Without me asking for it, the barmaid brought over another beer.

‘If he hates you, you must be all right. C’est un gros lard.’

I thanked her for the beer. I checked my watch: 11.53. I downed the pression in three gulps. I headed off.

At midnight precisely, I walked up the alleyway and unlocked the door. Then, in less than a minute, I made three fast trips to retrieve my hidden gear and bring it into the hallway. I bolted the door behind me. There was the same mechanical hum I’d heard yesterday emanating from the door at the end of the corridor. I ignored it and headed upstairs. A minute later, all the gear was in my office and the door locked. I was ‘in’ for the night. I plugged in the electric radiator. I turned on my radio to Paris Jazz. I checked the monitor. All clear in the alley. I opened the first can of paint. I went to work.

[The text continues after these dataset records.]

(* ===== verification/BootFlag.v ===== *)
(** The boot flag in flash ([U/drivers/misc/ecnt/bootargs/ecnt_bootargs.c],
    last part, and [U/common/ecnt/cmd_bootflag.c]).

    One byte, '0' or '1', tells which of the two images is started.  The SPI
    flash is read through its window in the address space, a parameter.
    [IMG_BOOT_FLAG_OFFSET] is not defined in the repository and is a
    parameter too. *)

From stdpp Require Import base numbers list option strings gmap.
From Stdlib Require Import ZArith Lia.
From S2P Require Import Prelude FlashHal Fip ImgInfo MtkEnv EnvFlash Mtd.

Record flag_config := FlagCfg {
  fl_mtd : mtd_config;
  IMG_BOOT_FLAG_OFFSET : Z;
  new_spiflash : bool;            (* TCSUPPORT_NEW_SPIFLASH *)
  flash_base : Z;
  reservearea_size : Z;
  spi_mtd_size : Z                (* mtd.size *)
}.

Section bootflag.
Context {F : Type} {HF : FlashDrv F} (c : flag_config) (mapped : F -> Z -> Z).
Abbreviation st := (mtd_st (F:=F)).

Definition is_nand_or_emmc (k : flash_kind) : bool :=
  match k with NANDFLASH | EMMC => true | _ => false end.

Definition get_boot_flag_addr : M st Z :=
  let! h := gets (fun s => v_hal s.1) in
  let block := reservearea_block (fl_mtd c) in
  if is_nand_or_emmc (kind h) then
    let! off := on_mtd (ecnt_get_reservearea_flash_offset (fl_mtd c) (flash_base c)) in
    ret (u32 (flash_base c + off +
              (if openwrt (fl_mtd c) then reservearea_size c * (block - 1) else IMG_BOOT_FLAG_OFFSET c)))
  else if new_spiflash c then
    ret (u32 (flash_base c + spi_mtd_size c - mtd_erasesize h * block + IMG_BOOT_FLAG_OFFSET c))
  else ret 0.

(** The variable [flag] is an array of one byte. *)
Definition readBootFlagFromFlash : M st Z :=
  let! boot_flag_addr := get_boot_flag_addr in
  let! h := gets (fun s => v_hal s.1) in
  let! flag :=
    (if is_nand_or_emmc (kind h) then
       let! r := on_vst (lift_hal (flash_read boot_flag_addr 1)) in
       checked (memcpy_at [0] 0 r.2)
     else if new_spiflash c then ret [mapped (drv h) boot_flag_addr] else ret [0]) in
  let flag := u8 (nth 0 flag 0 - 48) in
  ret (if negb (flag =? 0) && negb (flag =? 1) then 0 else flag).

Definition writeBootFlagtoFlash (flag : Z) : M st Z :=
  if negb (flag =? 0) && negb (flag =? 1) then ret (-1) else
  let! old_flag := readBootFlagFromFlash in
  if old_flag =? flag then ret (-1) else
  let! boot_flag_addr := get_boot_flag_addr in
  let! retVal := on_vst (lift_hal (flash_partial_write boot_flag_addr [u8 (flag + 48)])) in
  do! readBootFlagFromFlash in
  ret retVal.

Definition swap_bootflag : M st Z :=
  let! bootflag := readBootFlagFromFlash in
  writeBootFlagtoFlash (if bootflag =? 0 then 1 else 0).

(** [argv] is the vector without the command name. *)
Definition bootflag_command (argv : list string) : M st Z :=
  match argv with
  | [] => ret CMD_RET_USAGE
  | a :: _ =>
      if starts_with "read" a then do! readBootFlagFromFlash in ret 0
      else if starts_with "swap" a then swap_bootflag
      else ret CMD_RET_USAGE
  end.
End bootflag.
(* ===== verification/TrxProps.v ===== *)
(** What the image tool writes is what the boot loader checks: the TRX header
    and the CRC of an image, and the CRC of a boot loader file. *)

From stdpp Require Import base numbers list option strings gmap.
From Stdlib Require Import ZArith Lia Ascii.
From S2P Require Import Prelude Crc Qsort FlashHal Fip Ram ImgInfo EnvFlash Mtd Upgrade Reassembly Trx.

(** ** The CRC *)

Lemma crc_32_tab_eq : crc_32_tab = crc_table.
Proof. reflexivity. Qed.

Lemma land_lxor_distr x y z : Z.land (Z.lxor x y) z = Z.lxor (Z.land x z) (Z.land y z).
Proof. apply Z.bits_inj'. intros n _. rewrite !Z.lxor_spec, !Z.land_spec, Z.lxor_spec. by destruct (Z.testbit x n), (Z.testbit y n), (Z.testbit z n). Qed.

Lemma land_s8 x y : is_u8 y -> Z.land (Z.lxor x (s8 y)) 255 = Z.land (Z.lxor x y) 255.
Proof.
  intros Hy. unfold is_u8 in Hy. rewrite !land_lxor_distr. f_equal. change 255 with (Z.ones 8).
  rewrite !Z.land_ones by lia. unfold s8. rewrite Zminus_mod_idemp_l. rewrite Z.mod_small with (a := y) by lia.
  replace (y + 2 ^ 7 - 2 ^ 7) with y by lia. by apply Z.mod_small.
Qed.

(** The loop of the tool is the CRC of the boot loader. *)
Lemma crc32buf_fold buf : bytes buf -> crc32buf buf = fold_left crc_byte buf 0xFFFFFFFF.
Proof.
  unfold crc32buf. generalize 0xFFFFFFFF as z. induction buf as [|b buf IH]; intros z Hb; [done|].
  apply Forall_cons in Hb as [Hb Hbs]. cbn [fold_left]. rewrite IH by done. f_equal.
  unfold UPDC32. rewrite land_s8 by done. rewrite crc_32_tab_eq. by apply (DO_CRC_byte z b).
Qed.

Lemma crc32buf_u32 buf : bytes buf -> is_u32 (crc32buf buf).
Proof. intros Hb. rewrite crc32buf_fold by done. apply fold_crc_byte_u32; [done|]. by vm_compute. Qed.

Lemma crc_byte_low z : crc_byte z (z mod 256) = z / 256.
Proof.
  unfold crc_byte. change 256 with (2 ^ 8). rewrite <- Z.land_ones, <- Z.shiftr_div_pow2 by lia. change (Z.ones 8) with 255.
  rewrite (split_low_byte z) at 1. rewrite Z.lxor_comm, <- Z.lxor_assoc, Z.lxor_nilpotent, Z.lxor_0_l.
  apply (crc_steps_high 8).
Qed.

(** A CRC that follows its data makes the CRC of both 0. *)
Lemma crc_residue z : is_u32 z -> fold_left crc_byte (le_bytes 4 z) z = 0.
Proof.
  intros Hz. unfold is_u32 in Hz. cbn [le_bytes fold_left]. rewrite !crc_byte_low.
  rewrite !Z.div_div by lia. apply Z.div_small. lia.
Qed.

That night, nothing happened again — except that I managed to give the office two coats of paint. I did my ‘job’ as well — checking the monitor every few minutes to see if there was anyone lurking in the hallway. There wasn’t. Before I knew it, my watch was reading 5.45 a.m. — and though it was clear that the second coat wouldn’t sufficiently cover the chalky grey concrete walls, at least I knew that another night had passed.

I packed away all the gear. I washed the brushes in the sink. I left at 6 a.m. exactly. I took several deep gulps of Paris air as I walked down the still-dark street toward the boulangerie. My usual two pains. One eaten on the way home, the second with hot chocolate after a shower. Then — with the aid of Zopiclone — seven hours of void until the alarm woke me at two and a new day started.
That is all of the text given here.